WORK INSTRUCTIONS: First find the line with "destruct (v6_skip_flat cur" in the entries below, then set down exactly every line through the line with "H5). unfold st_hdr_check.", that line included.

===== EXTRACTED ENTRIES =====

Fixpoint v6_flat (l : bytes) (st : V6) : outcome (option V6) :=
  match l with
  | [] => Ok (Some st)
  | p :: l =>
      if v6_stop st then Ok None
      else if p =? 91 then v6_flat l (set_vport 0 st)
      else if p =? 58 then
        match v6_colon (hd 0 l) st with
        | Bug => Bug
        | Ok None => Ok None
        | Ok (Some (true, st)) => match l with _ :: l => v6_flat l st | [] => Ok (Some st) end
        | Ok (Some (false, st)) => v6_flat l st
        end
      else if p =? 46 then match v6_dot st with Some st => v6_flat l st | None => Ok None end
      else if isxdigit p then
        match v6_xdigit p st with
        | Bug => Bug
        | Ok None => Ok None
        | Ok (Some st) => v6_flat l st
        end
      else if p =? 93 then v6_flat l (set_vport 1 st)
      else Ok None
  end.

Definition nonempty (l : bytes) : Prop := l <> [].

Lemma v6_next_flat cur rest :
  Forall nonempty rest -> v6_next cur rest = Ok (hd 0 (cur ++ concat rest)).
Proof.
  intros Hf. destruct cur as [| x cur]; [| done]. destruct rest as [| [| y c] rest]; [done | | done].
  apply Forall_cons in Hf as [Hn _]. by destruct Hn.
Qed.

Lemma v6_skip_flat cur rest x l :
  Forall nonempty rest -> cur ++ concat rest = x :: l ->
  (v6_skip cur rest).1 ++ concat (v6_skip cur rest).2 = l /\ Forall nonempty (v6_skip cur rest).2
  /\ (length (v6_skip cur rest).2 <= length rest)%nat.
Proof.
  intros Hf He. destruct cur as [| y cur]; simpl in *.
  - destruct rest as [| [| y c] rest]; simpl in *; [done | |].
    + apply Forall_cons in Hf as [Hn _]. by destruct Hn.
    + apply Forall_cons in Hf as [_ Hf]. simplify_eq. split; [done |]. split; [done | lia].
  - simplify_eq. split; [done |]. split; [done | lia].
Qed.

(** The cuts between chunks do not matter when no chunk is empty. *)
Lemma v6_loop_flat fuel cur rest st :
  Forall nonempty rest -> (length (cur ++ concat rest) + length rest < fuel)%nat ->
  v6_loop fuel cur rest st = v6_flat (cur ++ concat rest) st.
Proof.
  revert cur rest st. induction fuel as [| fuel IH]; intros cur rest st Hf Hl; [lia |].
  destruct cur as [| p cur].
  - destruct rest as [| c rest]; [done |]. simpl in Hl. cbn [v6_loop]. apply Forall_cons in Hf as [_ Hf].
    rewrite IH by (done || lia). done.
  - cbn [v6_loop app v6_flat]. fold (v6_stop st). destruct (v6_stop st); [done |]. simpl in Hl.
    assert (Hrec : forall st, v6_loop fuel cur rest st = v6_flat (cur ++ concat rest) st)
      by (intros; apply IH; [done | lia]).
    rewrite !Hrec. repeat (match goal with |- context [if ?b then _ else _] => destruct b eqn:? end; try done).
    + rewrite v6_next_flat by done. destruct (v6_colon _ st) as [[[[] st']|]|] eqn:Hc; try done.
      destruct (cur ++ concat rest) as [| x l] eqn:He.
      { unfold v6_colon in Hc. destruct (word _ _); [| done]. simpl in Hc. repeat case_match; done. }
      destruct (v6_skip_flat cur rest x l Hf He) as (Hx & Hf' & Hl').
      destruct (v6_skip cur rest) as [c r]. simpl in *. rewrite IH; [by rewrite Hx | done |].
      rewrite Hx. lia.
    + destruct (v6_dot st); [by rewrite Hrec | done].
    + destruct (v6_xdigit p st) as [[]|]; done.
Qed.

(** ** The IPv6 parser on printed text *)

Lemma xdigit_not p : isxdigit p = true -> (p =? 91) = false /\ (p =? 58) = false /\ (p =? 46) = false.
Proof. unfold isxdigit, isdigit. intros Hx. rewrite !Z.eqb_neq. split; [| split]; intros ->; done. Qed.

Lemma xd_range p : isxdigit p = true -> 0 <= XD p < 16.
Proof.
  unfold isxdigit, isdigit, XD, TFW_LC. intros Hx.
  assert (Hp : 48 <= p <= 57 \/ 65 <= p <= 70 \/ 97 <= p <= 102).
  { apply orb_true_iff in Hx as [Hx | Hx]; [apply orb_true_iff in Hx as [Hx | Hx] |]; bool_hyps; lia. }
  destruct (Z.leb_spec 0x41 p), (Z.leb_spec p 0x5a); simpl;
    repeat match goal with |- context [97 <=? ?b] => destruct (Z.leb_spec 97 b) end; lia.
Qed.
Lemma st_hdr_check_ok r :
  hdr_final_checks f r <> Bug -> st_inv Frang_Req_Hdr_Check r ->
  res_ok r (st_hdr_check fg f skb jiffies r).
Proof using.
  intros Hnb Hi. pose proof Hi as (H1 & H2 & H3 & H4 & H5). unfold st_hdr_check.
  assert (Hstop : forall v, res_ok r (Ok (v, Frang_Req_Hdr_Check, r))) by (intros; by apply res_ok_stop).
  destruct (b_dupentry r); [apply Hstop |].
  destruct (Z.eqb_spec (frang_http_field_len r (http_field_len f) (http_hdr_cnt f)) TFW_PASS) as [Hf | Hf];
    simpl negb; cbv iota; [| apply Hstop].
  destruct (b_headers_parsed r) eqn:Hp; simpl negb; cbv iota; [| apply Hstop].
  destruct (hdr_final_checks f r) as [v|] eqn:Hh; [| done].
  destruct (Z.eqb_spec v TFW_PASS) as [-> | Hn]; simpl negb; cbv iota; [| apply Hstop].
  apply st_body_start_ok. apply host_override_ct in Hh as (Ho & Hho & Hct).
  refine (conj _ (conj _ (conj _ (conj _ _)))); intros Hle; [by apply H1 | by apply H2 | | done | done].
  split; [done |]. split; [done |]. split; [done |]. split; [done |]. left. by apply field_len_pass.
Qed.

Lemma st_uri_len_ok r :
  hdr_final_checks f r <> Bug -> st_inv Frang_Req_Hdr_UriLen r ->
  res_ok r (st_uri_len fg f skb jiffies r).
Proof using.
  intros Hnb Hi. pose proof Hi as (H1 & H2 & H3 & H4 & H5). unfold st_uri_len.
  assert (Hnext : uri_ok r -> res_ok r (st_hdr_check fg f skb jiffies r)).
  { intros Hu. apply st_hdr_check_ok; [done |].
    refine (conj _ (conj _ (conj _ (conj _ _)))); intros Hle; [by apply H1 | done | done | done | done]. }
  destruct (Z.eqb_spec (http_uri_len f) 0); [apply Hnext; by left |].
  destruct (uri_complete r) eqn:Hc; simpl negb; cbv iota; [| by apply res_ok_stop].
  destruct (Z.eqb_spec (frang_http_uri_len r (http_uri_len f)) TFW_PASS) as [Hl | Hl];
    simpl negb; cbv iota; [| by apply res_ok_stop].
  apply Hnext. right. split; [done |]. apply block_pass in Hl. bool_hyps. lia.
Qed.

=====

WORKED SOLUTION:
      destruct (v6_skip_flat cur rest x l Hf He) as (Hx & Hf' & Hl').
      destruct (v6_skip cur rest) as [c r]. simpl in *. rewrite IH; [by rewrite Hx | done |].
      rewrite Hx. lia.
    + destruct (v6_dot st); [by rewrite Hrec | done].
    + destruct (v6_xdigit p st) as [[]|]; done.
Qed.

(** ** The IPv6 parser on printed text *)

Lemma xdigit_not p : isxdigit p = true -> (p =? 91) = false /\ (p =? 58) = false /\ (p =? 46) = false.
Proof. unfold isxdigit, isdigit. intros Hx. rewrite !Z.eqb_neq. split; [| split]; intros ->; done. Qed.

Lemma xd_range p : isxdigit p = true -> 0 <= XD p < 16.
Proof.
  unfold isxdigit, isdigit, XD, TFW_LC. intros Hx.
  assert (Hp : 48 <= p <= 57 \/ 65 <= p <= 70 \/ 97 <= p <= 102).
  { apply orb_true_iff in Hx as [Hx | Hx]; [apply orb_true_iff in Hx as [Hx | Hx] |]; bool_hyps; lia. }
  destruct (Z.leb_spec 0x41 p), (Z.leb_spec p 0x5a); simpl;
    repeat match goal with |- context [97 <=? ?b] => destruct (Z.leb_spec 97 b) end; lia.
Qed.
Lemma st_hdr_check_ok r :
  hdr_final_checks f r <> Bug -> st_inv Frang_Req_Hdr_Check r ->
  res_ok r (st_hdr_check fg f skb jiffies r).
Proof using.
  intros Hnb Hi. pose proof Hi as (H1 & H2 & H3 & H4 & H5). unfold st_hdr_check.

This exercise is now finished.